De acordo com uma das organizadoras do ato no Rio, a assistente social Maria Abreu de Oliveira, de 40 anos, as pessoas precisam "ir às ruas como no impeachment do ex-presidente da República Fernando Collor de Mello", em 1992.

"Não achamos justa a forma pela qual este senhor assumiu o Senado, é hora de tomar as ruas, pintar a cara e mostrar nossa indignação", disse Maria Abreu. "O brasileiro, por causa da repressão, não tem o costume de ir às ruas, mas é preciso resgatar o velho jeito de protestar e sair da internet", completou.

Carregando faixas com os dizeres Choque de Ordem no Senado, Fora Renan e Chega de Corrupção, os manifestantes chamaram a atenção de quem passava pela orla. "Temos uma petição assinada por milhares de pessoas.
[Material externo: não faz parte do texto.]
(** * Practical string searching: a shallow embedding of search.c and mygrep.c

    The development models the eleven matchers of [search.c] (six taking
    explicit lengths, five taking NUL-terminated strings) and [main] of
    [mygrep.c] with its options and its line-scan loop, settles the claims of
    the specification on them, and proves what each matcher and the scan
    return.

    Platform conventions (x86-64, gcc): [char] is one signed byte, [int] and
    [unsigned int] are 32 bits wide, [size_t] is 64 bits wide.  Unsigned
    arithmetic wraps around; it is written out with [u32] and [size_sub]. *)

From Stdlib.Strings Require Import Byte String.
From Stdlib Require Import ZArith List Lia Bool Sorted.
From Equations Require Import Equations.
Import ListNotations.

Local Open Scope Z_scope.

(** ** Machine integers *)

Definition UINT_MOD : Z := 2 ^ 32.
Definition SIZE_MOD : Z := 2 ^ 64.

(** [unsigned int] arithmetic is taken modulo [2^32]. *)
Definition u32 (z : Z) : Z := z mod UINT_MOD.

(** [a - b] on [size_t]. *)
Definition size_sub (a b : Z) : Z := (a - b) mod SIZE_MOD.

(** [sizeof(int)]. *)
Definition sizeof_int : Z := 4.

(** ** Bytes *)

Definition NUL : byte := x00.
Definition NEWLINE : byte := x0a.

(** [(unsigned char) c] as an integer. *)
Definition uchar (c : byte) : Z := Z.of_N (Byte.to_N c).

(** The value of a [char] when promoted to [int]: [char] is signed. *)
Definition char_val (c : byte) : Z :=
  if uchar c <? 128 then uchar c else uchar c - 256.

(** [!c] for a [char]. *)
Definition is_nul (c : byte) : bool := Byte.eqb c NUL.

(** The bytes of a text literal. *)
Definition bytes (s : string) : list byte := list_byte_of_string s.

(** ** Outcomes

    A C call either returns or has undefined behaviour.  The embedding makes
    the second case visible: every access to memory is checked against the
    extent of the object it goes to. *)

Inductive fault : Type :=
| BadHaystackRead   (* read outside the memory of the haystack *)
| BadNeedleRead     (* read outside the memory of the needle *)
| BadTableAccess    (* read or write outside the KMP failure table *)
| BadBufferRead     (* read outside the file buffer of mygrep *)
| OutOfFuel.        (* a loop of the model used up its iteration budget *)

Inductive res (A : Type) : Type :=
| Ok (a : A)
| Fault (f : fault).
Arguments Ok {A} a.
Arguments Fault {A} f.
Isso não pode passar em branco, é a vontade do povo", disse a estudante Júlia Marques, de 24 anos.

A moradora de Copacabana, Juliana dos Santos Silva, de 23 anos, que não sabia do protesto, se juntou ao grupo. "Este Congresso todo é uma vergonha", disse ao reforçar o coro dos manifestantes. Outros pediram para que o senador "faça como o papa (Bento XVI)" e renuncie ao cargo.

A Guarda Municipal não estimou o número de participantes. Segundo a organização, eles somavam cerca de 100 pessoas. Para Fabrício Silva, estudante de 29 anos, o fechamento das estações do metrô mais próximas a concentração, para obras, atrapalhou o acesso de muitos manifestantes. A próxima manifestação pela renúncia do presidente do Senado, segundo ele, será em abril e já foi batizada como o Dia do Basta, contra a corrupção.

São Paulo

Um grupo de cerca de 200 manifestantes, segundo a Polícia Militar, saiu em passeata no início da tarde deste domingo (24) na Avenida Paulista, região central da capital. O protesto que pedia a saída do presidente do Senado, Renan Calheiros (PMDB-AL), estava previsto para acontecer simultaneamente em 42 cidades em todo o Brasil e também no exterior.
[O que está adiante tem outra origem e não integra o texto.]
(** [{ success: false, error: msg }] *)
Definition failure (msg : string) : Res.t :=
  Res.mk false None None None None (Some msg).

(** A client record of the upstream platform. *)
Module Client.
Record t : Type := mk {
  clientId : string;
  firstName : string;
  lastName : string;
  primaryPhoneNumber : option string;
  emailAddress : option string
}.
End Client.

(** An entry of the "client's appointments" listing. *)
Module Appointment.
Record t : Type := mk {
  appointmentServiceId : string;
  startTime : string;
  isCancelled : bool;
  serviceId : string;
  clientId : string;
  employeeId : string;
  concurrencyCheckDigits : Z
}.
End Appointment.

(** The [data] of the running-late read. *)
Module Details.
Record t : Type := mk {
  serviceId : string;
  clientId : string;
  employeeId : string;
  concurrencyCheckDigits : Z;
  startTime : string
}.
End Details.

Inductive Method : Type := GET | POST | PUT.

(** The endpoints the handlers build with template literals; the tenant
    is always [CONFIG.TENANT_ID]. *)
Inductive Endpoint : Type :=
| ClientsLookup (LocationId : string)
| ClientsList (LocationId : string)
| ClientServices (clientId LocationId : string)
| RunningLate (LocationId AppointmentServiceId : string).

Definition scope (LocationId : string) : string :=
  "?TenantId=" ++ CONFIG.TENANT_ID ++ "&LocationId=" ++ LocationId.

Definition endpoint_path (e : Endpoint) : string :=
  match e with
  | ClientsLookup loc => "/clients/lookup" ++ scope loc
  | ClientsList loc => "/clients" ++ scope loc
  | ClientServices cid loc => "/book/client/" ++ cid ++ "/services" ++ scope loc
  | RunningLate loc apt =>
      "/book/service/runninglate" ++ scope loc ++ "&AppointmentServiceId=" ++ apt
  end.

(** [lookupBody] of the client lookup. *)
Record LookupBody : Type := {
  PhoneNumbers : option (list string);
  EmailIds : option (list string)
}.

(** [updateBody] of the running-late write.  A member whose value is
    [undefined] is [None] (JSON serialisation leaves it out). *)
Record UpdateBody : Type := {
  ServiceId : option string;
  ClientId : option string;
  EmployeeId : option string;
  ConcurrencyCheckDigits : option Z;
  StartTime : option string;
  IsRunningLate : bool
}.

Inductive RequestData : Type :=
| LookupData (b : LookupBody)
| UpdateData (b : UpdateBody).

(** The [config] object [callMeevoAPI] passes to [axios]. *)
Record AxiosConfig : Type := {
  method : Method;
  endpoint : Endpoint;
  Authorization : string;
  data : option RequestData
}.

Definition url (cfg : AxiosConfig) : string :=
  CONFIG.API_URL ++ endpoint_path (endpoint cfg).

(** The arguments of [axios.post] in [getToken]. *)
Record TokenRequest : Type := {
  token_url : string;
  client_id : string;
  client_secret : string
}.

(** [res.data] of the token endpoint. *)
Record TokenData : Type := { access_token : string; expires_in : Z }.

(** [response.data] of an API call, by what its [data] member holds: an
    array of clients, an array of appointments, one details object, or
    nothing ([NoData]: a body without the member).  Any endpoint can
    answer with any of them: the handler does not check. *)
Inductive ResponseData : Type :=
| ClientsData (l : list Client.t)
| AppointmentsData (l : list Appointment.t)
| DetailsData (d : Details.t)
| NoData.

(** An object of an upstream body, by its shape. *)
Inductive Item : Type :=
| OfClient (c : Client.t)
| OfAppointment (a : Appointment.t)
| OfDetails (d : Details.t).

(** [o.name], for the properties the handler reads: [None] is the
    [undefined] that JavaScript gives for a property the object does not
    have. *)
Module Field.
Definition clientId (o : Item) : option string :=
  match o with
  | OfClient c => Some (Client.clientId c)
  | OfAppointment a => Some (Appointment.clientId a)
  | OfDetails d => Some (Details.clientId d)
  end.

Definition primaryPhoneNumber (o : Item) : option string :=
  match o with OfClient c => Client.primaryPhoneNumber c | _ => None end.

Definition emailAddress (o : Item) : option string :=
  match o with OfClient c => Client.emailAddress c | _ => None end.

Definition appointmentServiceId (o : Item) : option string :=
  match o with OfAppointment a => Some (Appointment.appointmentServiceId a) | _ => None end.

Definition startTime (o : Item) : option string :=
  match o with
  | OfClient _ => None
  | OfAppointment a => Some (Appointment.startTime a)
  | OfDetails d => Some (Details.startTime d)
  end.

(** The truthiness of [o.isCancelled]; [undefined] is falsy. *)
Definition isCancelled (o : Item) : bool :=
  match o with OfAppointment a => Appointment.isCancelled a | _ => false end.

Definition serviceId (o : Item) : option string :=
  match o with
  | OfClient _ => None
  | OfAppointment a => Some (Appointment.serviceId a)
  | OfDetails d => Some (Details.serviceId d)
  end.

Definition employeeId (o : Item) : option string :=
  match o with
  | OfClient _ => None
  | OfAppointment a => Some (Appointment.employeeId a)
  | OfDetails d => Some (Details.employeeId d)
  end.

Definition concurrencyCheckDigits (o : Item) : option Z :=
  match o with
  | OfClient _ => None
  | OfAppointment a => Some (Appointment.concurrencyCheckDigits a)
  | OfDetails d => Some (Details.concurrencyCheckDigits d)
  end.
End Field.

(** A JSON value as the handler meets it: [undefined] (or [null]), an
    object, or an array of objects. *)
Inductive Json : Type :=
| Undefined
| Object (o : Item)
| Array (l : list Item).

(** [result?.data] *)
Definition response_data (r : ResponseData) : Json :=
  match r with
  | ClientsData l => Array (map OfClient l)
  | AppointmentsData l => Array (map OfAppointment l)
  | DetailsData d => Object (OfDetails d)
  | NoData => Undefined
  end.

(** Truthiness of a value: every object and every array is truthy, the
    empty array too. *)
Definition truthy_data (v : Json) : bool :=
  match v with Undefined => false | _ => true end.

(** [v.name] on a truthy value: an array has none of the properties the
    handler reads by name. *)
Definition property {A : Type} (name : Item -> option A) (v : Json) : option A :=
  match v with Object o => name o | _ => None end.

(** What is thrown, by the one thing the handler reads from it:
    [error.response?.data?.error?.message].  A rejected upstream call can
    carry one. *)
Record AxiosError : Type := { response_error_message : option string }.

(** A [TypeError] raised by the handler's own code has no [response]. *)
Definition TypeError : AxiosError := {| response_error_message := None |}.

(** What a run does to the outside, in order. *)
Inductive Event : Type :=
| Clock (now : Z)
| TokenCall (req : TokenRequest) (res : AxiosError + TokenData)
| ApiCall (cfg : AxiosConfig) (res : AxiosError + ResponseData).

(** The module-level [let token] and [let tokenExpiry]. *)
Record TokenCache : Type := { token : option string; tokenExpiry : option Z }.

Definition empty_cache : TokenCache := {| token := None; tokenExpiry := None |}.

(* ===================================================================== *)
(** ** Runs: state, exceptions and the event log *)
(* ===================================================================== *)

Inductive Outcome (A : Type) : Type :=
| Returned (a : A)
| Thrown (e : AxiosError).
Arguments Returned {A} a.
Arguments Thrown {A} e.

Record Run (W A : Type) : Type := {
  outcome : Outcome A;
  cache : TokenCache;
  world : W;
  events : list Event
}.
Arguments outcome {W A} r.
Arguments cache {W A} r.
Arguments world {W A} r.
Arguments events {W A} r.

Definition Prog (W A : Type) : Type := TokenCache -> W -> Run W A.

Definition ret {W A : Type} (a : A) : Prog W A :=
  fun c w => {| outcome := Returned a; cache := c; world := w; events := [] |}.

Definition throw {W A : Type} (e : AxiosError) : Prog W A :=
  fun c w => {| outcome := Thrown e; cache := c; world := w; events := [] |}.

(** The run [r], after the events [evs]. *)
Definition after {W A : Type} (evs : list Event) (r : Run W A) : Run W A :=
  {| outcome := outcome r; cache := cache r; world := world r;
     events := evs ++ events r |}.

Definition bind {W A B : Type} (m : Prog W A) (k : A -> Prog W B) : Prog W B :=
  fun c w =>
    let r := m c w in
    match outcome r with
    | Returned a => after (events r) (k a (cache r) (world r))
    | Thrown e =>
        {| outcome := Thrown e; cache := cache r; world := world r;
           events := events r |}
    end.

(** [try { m } catch (error) { h error }] *)
Definition try_catch {W A : Type} (m : Prog W A) (h : AxiosError -> Prog W A) : Prog W A :=
  fun c w =>
    let r := m c w in
    match outcome r with
    | Returned a => r
    | Thrown e => after (events r) (h e (cache r) (world r))
    end.

Declare Scope prog_scope.
Delimit Scope prog_scope with prog.
Notation "x <- m ;; k" := (bind m (fun x => k))
  (at level 61, m at next level, right associativity) : prog_scope.
Notation "m ;; k" := (bind m (fun _ => k))
  (at level 61, right associativity) : prog_scope.
Local Open Scope prog_scope.

(** The outside of the process: the clock, [Date] parsing, the engine's
    lower-casing beyond ASCII (see [JS.toLowerCase]) and the two ways the
    code reaches the network. *)
Record Runtime (W : Type) : Type := {
  Date_now : W -> Z * W;
  Date_parse : string -> option Z;
  toLowerCase_unicode : ascii -> string -> ascii * string;
  axios_post : TokenRequest -> W -> (AxiosError + TokenData) * W;
  axios : AxiosConfig -> W -> (AxiosError + ResponseData) * W
}.
Arguments Date_now {W} r.
Arguments Date_parse {W} r.
Arguments toLowerCase_unicode {W} r.
Arguments axios_post {W} r.
Arguments axios {W} r.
Com dois dedos sujos de verde  e amarelo, o estudante João Calfat tentava animar os transeuntes a participar do protesto. Os que demonstravam simpatia à causa ganhavam duas listras pintadas com guache em cada bochecha, à semelhança dos caras-pintadas que protestaram contra o então presidente Fernando Collor na década de 1990. “Acho que a juventude tem que começar a se mexer, a lutar um pouco por um país mais justo”, disse.

Outros, como o analista de sistemas Wanderson Alves, preferiram o nariz de palhaço como símbolo da indignação. “Eu discordo bastante da situação do Brasil, da gente ter esses caras, o próprio Renan, com várias acusações, sendo eleito presidente do Senado. Por isso eu estou aqui, tentando convencer as pessoas para que a opinião do povo prevaleça sobre essas maracutaias”, ressaltou.

A estudante de serviço social Bianca Romão disse que ajudou a comprar as tintas e os narizes vermelhos usados na manifestação. Para ela, Renan não está apto para o cargo que ocupa. “Não é justo uma pessoa que foi acusada de peculato, falsidade ideológica e desvio de verba pública, ser presidente do Senado”, ressaltou, em referência à denúncia apresentada em janeiro pelo procurador-geral da República, Roberto Gurgel.

O atual presidente do Senado foi acusado por Gurgel de cometer crimes de peculato, falsidade ideológica e falsificação de documentos, por ter desviado verba de gabinete para pagar pensão a um filho.